January 2000
s m u g
the biswick files
by Sherman T. Biswick


Dear Mr Biswick,
Can you die of ricketts?


If you had an insufficient level of ultraviolet radiation from direct sunlight, a lack that would prevent conversion of the element 7-dehydrocholesterol in the skin to vitamin D, I think you'd know the answer to that one, Mister Smarty Pants.

I hear that with the rise of all this computer video game business, ricketts is making a comeback. I say: good for ricketts! It's about time kids dealt with vertebral curvatures again. Makes a man out of 'em. What they need is a good game of baseball! Clears the head. I love the game, myself, though I haven't been able to play in quite some time. I remember exactly where I was when Bobby Thompson fired the shot that was heard all around the whole wide world. Yessir, I sure do.

* * *

Dear Mr Biswick,
What did the first cannibal say to the second cannibal while they were eating a clown?

From: Lee

I always thought those Frenchies must be a bunch of cannibals. The way they look at you when you're only trying to order a Nachos Bell Grande. They want to eat my skin, I tell you!

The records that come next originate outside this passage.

(** * Project Cost Analyzer: a shallow embedding of the scheduling and risk core

    This development models the Python modules [src/project.py],
    [src/calculator.py], [src/risk_simulator.py] and [src/utils.py].

    Modelling conventions.
    - Python floats are modelled as exact rationals [Q]; Python ints as [Z].
    - Python strings are modelled as Stdlib [string] (ASCII); [str.lower]
      lowers the ASCII letters A..Z.
    - Python dicts are insertion-ordered association lists ([PyDict]):
      assigning an existing key updates it in place, a new key is appended.
    - Fallible code returns [res]: [Ok], [Err] for a raised exception, and
      [OutOfFuel] when a [while] loop has not finished within the fuel given
      to the model.  A result [Ok v] obtained with some fuel is the value the
      Python code returns; a loop that never stops is [OutOfFuel] for every
      fuel. *)

From Stdlib Require Import ZArith QArith Qminmax Qround Lqa Lia List Bool String Ascii.
From Stdlib Require Import Sorted Permutation Relations.
Import ListNotations.
Open Scope string_scope.

(* ------------------------------------------------------------------ *)
(** ** Results of fallible code *)

Inductive res (A : Type) : Type :=
| Ok (a : A)
| Err (msg : string)
| OutOfFuel.
Arguments Ok {A} a.
Arguments Err {A} msg.
Arguments OutOfFuel {A}.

Clowns, now. Let me tell you: once when I was a boy I went to see the circus. I liked it just fine, especially the clowns. They would all come a-hopping out on pogo sticks and bat each other on the head with a fish. Laugh? I nearly bought one! Ha ha! That's a joke. I don't really remember how the rest of it goes. The farmer says to the lady, "Laugh? I nearly bought one!" And then something else happens, and then that's where you laugh. At the joke, because it's funny. Or maybe something happens, and then the farmer says the thing to the lady. Anyway, it's a good one.

* * *

Dear Mr Biswick,
What's the best way to tell someone (an ex-boyfriend, in particular) NOT to come visit me?

From: Sarah

Well Sarah, based on my years of experience, all you really have to do is move into a retirement community. No one ever comes to visit me here. I have lived in Happy Valley (Sunny Valley?) for going on twelve years now, and in that time my grandkids have visited me a total of four times. The little bastards. Do you think little David ever remembers who bought him the Atari? Of course not. He's off in the big city, being a bigshot lawyer, going to bars and picking up cheap ladies of the night, maybe even smoking the drugs that you kids all seem to like so much these days. I don't know what's so wonderful about the smack and the crack and the snack and whatever all else there is out there. They can't be better than a delightful Coca-Cola.

* * *

Dear Mr Biswick,
Why am I awake at this ungodly hour of the morning?

From: Freddie

When I have trouble sleeping, I usually do one of two things.

* * *

Dear Mr Biswick,
What kind of music do you listen to?

From: Teddy

I like the good stuff: Hank Williams, Ernest Tubb, Patsy Cline, George Jones, Lefty Frizzell, Buck Owens. And of course Van Halen--but only before David Lee Roth left. Sammy Hagar? Please. And don't get me started on Gary Cherone.

* * *

Dear Mr Biswick,
How come two people in love can't be together?

From: Milton

Well Milton, there are a number of reasons. But the main one is magnets. It's a commonly known fact that all people have magnets inside of them. Big, heavy magnets, made out of magnet rocks. That's why it's so hard for the ladies to lose the weight like they need to.

When folks come too close to each other, the magnets repel one another. Try as they might, the two people, even if they are deeply in love, just can't be close to each other. It's the laws of science! You can try this experiment right in your own kitchen, while enjoying a big ham sandwich: take two magnets. Pretend they are in love. Have them eat a nice dinner. One of them should probably have a salad. Then, after dinner, while they are enjoying a warm brandy, take the two magnets and try to put them right up against each other. It won't work! Unless you give them a lot more brandy.